YOUR OBJECTIVE>
Return every line from the one with "destruct (timer_fair ps" through the one with "intros Hq. induction k", inclusive, exactly as it appears below.

[Stored records]
=======

(** The rest of a quantum. *)
Lemma quantum_fair ps q fs : 0 < q < 2 ^ 32 →
  ∀ w i s, fair ps q w i s → 0 <= s → s + Z.of_nat (length fs) = q → fs ≠ [] →
  ∃ w', timer_run w fs = Done w' ∧ fair ps q w' (S i `mod` length ps) 0.
Proof.
  intros Hq. induction fs as [|f fs IH]; intros w i s F Hs Hl Hne; [done|]. cbn [timer_run]. rewrite length_cons in Hl.
  destruct (timer_fair ps q w i s f F Hs) as (w' & f' & -> & F'); [lia|]. cbn [obind].
  destruct fs as [|g fs]; cbn [length] in Hl.
  - rewrite (proj2 (Z.leb_le q (s + 1))) in F' by lia. by exists w'.
  - rewrite (proj2 (Z.leb_gt q (s + 1))) in F' by lia. apply (IH w' i (s + 1)); [done|lia|cbn [length]; lia|done].
Qed.

(** [k] quanta. *)
Lemma quanta_fair ps q k : 0 < q < 2 ^ 32 →
  ∀ w i fs, fair ps q w i 0 → length fs = (k * Z.to_nat q)%nat →
  ∃ w', timer_run w fs = Done w' ∧ fair ps q w' ((i + k) `mod` length ps) 0.
Proof.
  intros Hq. induction k as [|k IH]; intros w i fs F Hl.
  - apply nil_length_inv in Hl as ->. exists w. rewrite Nat.add_0_r. rewrite Nat.mod_small; [done|].
    eapply lookup_lt_Some, fair_cur. exact F.
  - rewrite <- (take_drop (Z.to_nat q) fs), timer_run_app.
    destruct (quantum_fair ps q (take (Z.to_nat q) fs) Hq w i 0 F) as (w1 & -> & F1); [lia| | |].
    { rewrite length_take. lia. }
    { intros E. apply (f_equal length) in E. rewrite length_take in E. cbn [length] in E. lia. }
    destruct (IH w1 _ (drop (Z.to_nat q) fs) F1) as (w2 & E2 & F2); [rewrite length_drop; lia|].
    cbn [obind]. exists w2. split; [done|]. rewrite Nat.Div0.add_mod_idemp_l in F2. by rewrite Nat.add_succ_r.
Qed.

(** C9. No process of the run queue starves: with all of them ready, whatever
    frames the timer interrupts come with, each one is the running process
    after less than one round of quanta, and the queue is then as fair as
    before, so that it comes round again. *)
Theorem every_process_runs ps q w i p :
  fair ps q w i 0 → 0 < q < 2 ^ 32 → p ∈ ps →
  ∃ k, (k < length ps)%nat ∧ ∀ fs, length fs = (k * Z.to_nat q)%nat →
    ∃ w', timer_run w fs = Done w' ∧ pcurrent w' = p ∧ getState w' p = Done RUNNING ∧
      fair ps q w' ((i + k) `mod` length ps) 0.
Proof.
  intros F Hq Hp. apply list_elem_of_lookup_1 in Hp as [j Hj]. pose proof (lookup_lt_Some _ _ _ Hj) as Hjl.
  pose proof (lookup_lt_Some _ _ _ (fair_cur _ _ _ _ _ F)) as Hil.
  exists ((j + (length ps - i)) `mod` length ps)%nat. split; [apply Nat.mod_upper_bound; lia|]. intros fs Hl.
  destruct (quanta_fair ps q _ Hq w i fs F Hl) as (w' & E & F'). exists w'. split; [done|].
  assert ((i + (j + (length ps - i)) `mod` length ps) `mod` length ps = j)%nat as Ej.
  { rewrite Nat.Div0.add_mod_idemp_r. replace (i + (j + (length ps - i)))%nat with (j + 1 * length ps)%nat by lia.
    rewrite Nat.Div0.mod_add. by apply Nat.mod_small. }
  pose proof (fair_cur _ _ _ _ _ F') as Hc. rewrite Ej, Hj in Hc. injection Hc as ->. split; [done|].
  split; [by apply (fair_running _ _ _ _ _ F')|done].
Qed.

(** ** Into and out of the run queue *)

Lemma last_snoc {A} (l : list A) x d : List.last (l ++ [x]) d = x.
Proof. apply last_last. Qed.

Lemma ring_updp w ps p g pr :
  getp w p = Done pr → (∀ x, pnext (g x) = pnext x) → ring w ps →
  ∃ w', updp w p g = Done w' ∧ ring w' ps ∧ getp w' p = Done (g pr) ∧ (∀ q, q ≠ p → getp w' q = getp w q) ∧
    same_kernel w w'.
Proof.
  intros E Hg Hr. destruct (updp_spec w p g pr E) as (w' & -> & E' & O' & S). exists w'. split; [done|].
  split; [|done]. revert Hr. apply ring_frame; [by rewrite S|by rewrite S|]. intros x prx _ Ex.
  destruct (decide (x = p)) as [->|]; [|rewrite O' by done; by exists prx]. exists (g pr).
  rewrite E in Ex. by injection Ex as <-.
Qed.

(** [w'] differs from [w] at most in the links of the processes and the heads
    of the queue. *)
Definition unlink_all (m : gmap Z process) : gmap Z process := (fun pr => pr <| pnext := 0 |>) <$> m.
Definition relinked w w' : Prop :=
  w' = w <| procs := procs w' |> <| plist := plist w' |> <| firstProc := firstProc w' |> <| pcurrent := pcurrent w' |>
  ∧ unlink_all (procs w') = unlink_all (procs w).

#[export] Instance relinked_preorder : PreOrder relinked.
Proof.
  split; [intros w; split; [by destruct w|done]|]. intros w1 w2 w3 [H1 G1] [H2 G2]. split; [|congruence].
  rewrite H2, H1. by destruct w1.
Qed.

Lemma relinked_next w p n w' : updp w p (fun pr => pr <| pnext := n |>) = Done w' → relinked w w'.
Proof.
  unfold updp, getp. destruct (procs w !! p) as [pr|] eqn:E; [|done]. intros [= <-]. split; [by destruct w|].
  cbn. unfold unlink_all. rewrite fmap_insert. apply insert_id. by rewrite lookup_fmap, E.
Qed.

Lemma relinked_heads w w' :
  w' = w <| plist := plist w' |> <| firstProc := firstProc w' |> <| pcurrent := pcurrent w' |> → relinked w w'.
Proof. intros ->. split; by destruct w. Qed.

Lemma relinked_state w w' : relinked w w' → state <$> procs w' = state <$> procs w.
Proof.
  intros [_ E]. apply (f_equal (λ m : gmap Z process, state <$> m)) in E. unfold unlink_all in E. by rewrite <- !map_fmap_compose in E.
Qed.

Lemma relinked_parent w w' : relinked w w' → pparent <$> procs w' = pparent <$> procs w.
Proof.
  intros [_ E]. apply (f_equal (λ m : gmap Z process, pparent <$> m)) in E. unfold unlink_all in E. by rewrite <- !map_fmap_compose in E.
Qed.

=======

EXERCISE RESPONSE>
  destruct (timer_fair ps q w i s f F Hs) as (w' & f' & -> & F'); [lia|]. cbn [obind].
  destruct fs as [|g fs]; cbn [length] in Hl.
  - rewrite (proj2 (Z.leb_le q (s + 1))) in F' by lia. by exists w'.
  - rewrite (proj2 (Z.leb_gt q (s + 1))) in F' by lia. apply (IH w' i (s + 1)); [done|lia|cbn [length]; lia|done].
Qed.

(** [k] quanta. *)
Lemma quanta_fair ps q k : 0 < q < 2 ^ 32 →
  ∀ w i fs, fair ps q w i 0 → length fs = (k * Z.to_nat q)%nat →
  ∃ w', timer_run w fs = Done w' ∧ fair ps q w' ((i + k) `mod` length ps) 0.
Proof.
  intros Hq. induction k as [|k IH]; intros w i fs F Hl.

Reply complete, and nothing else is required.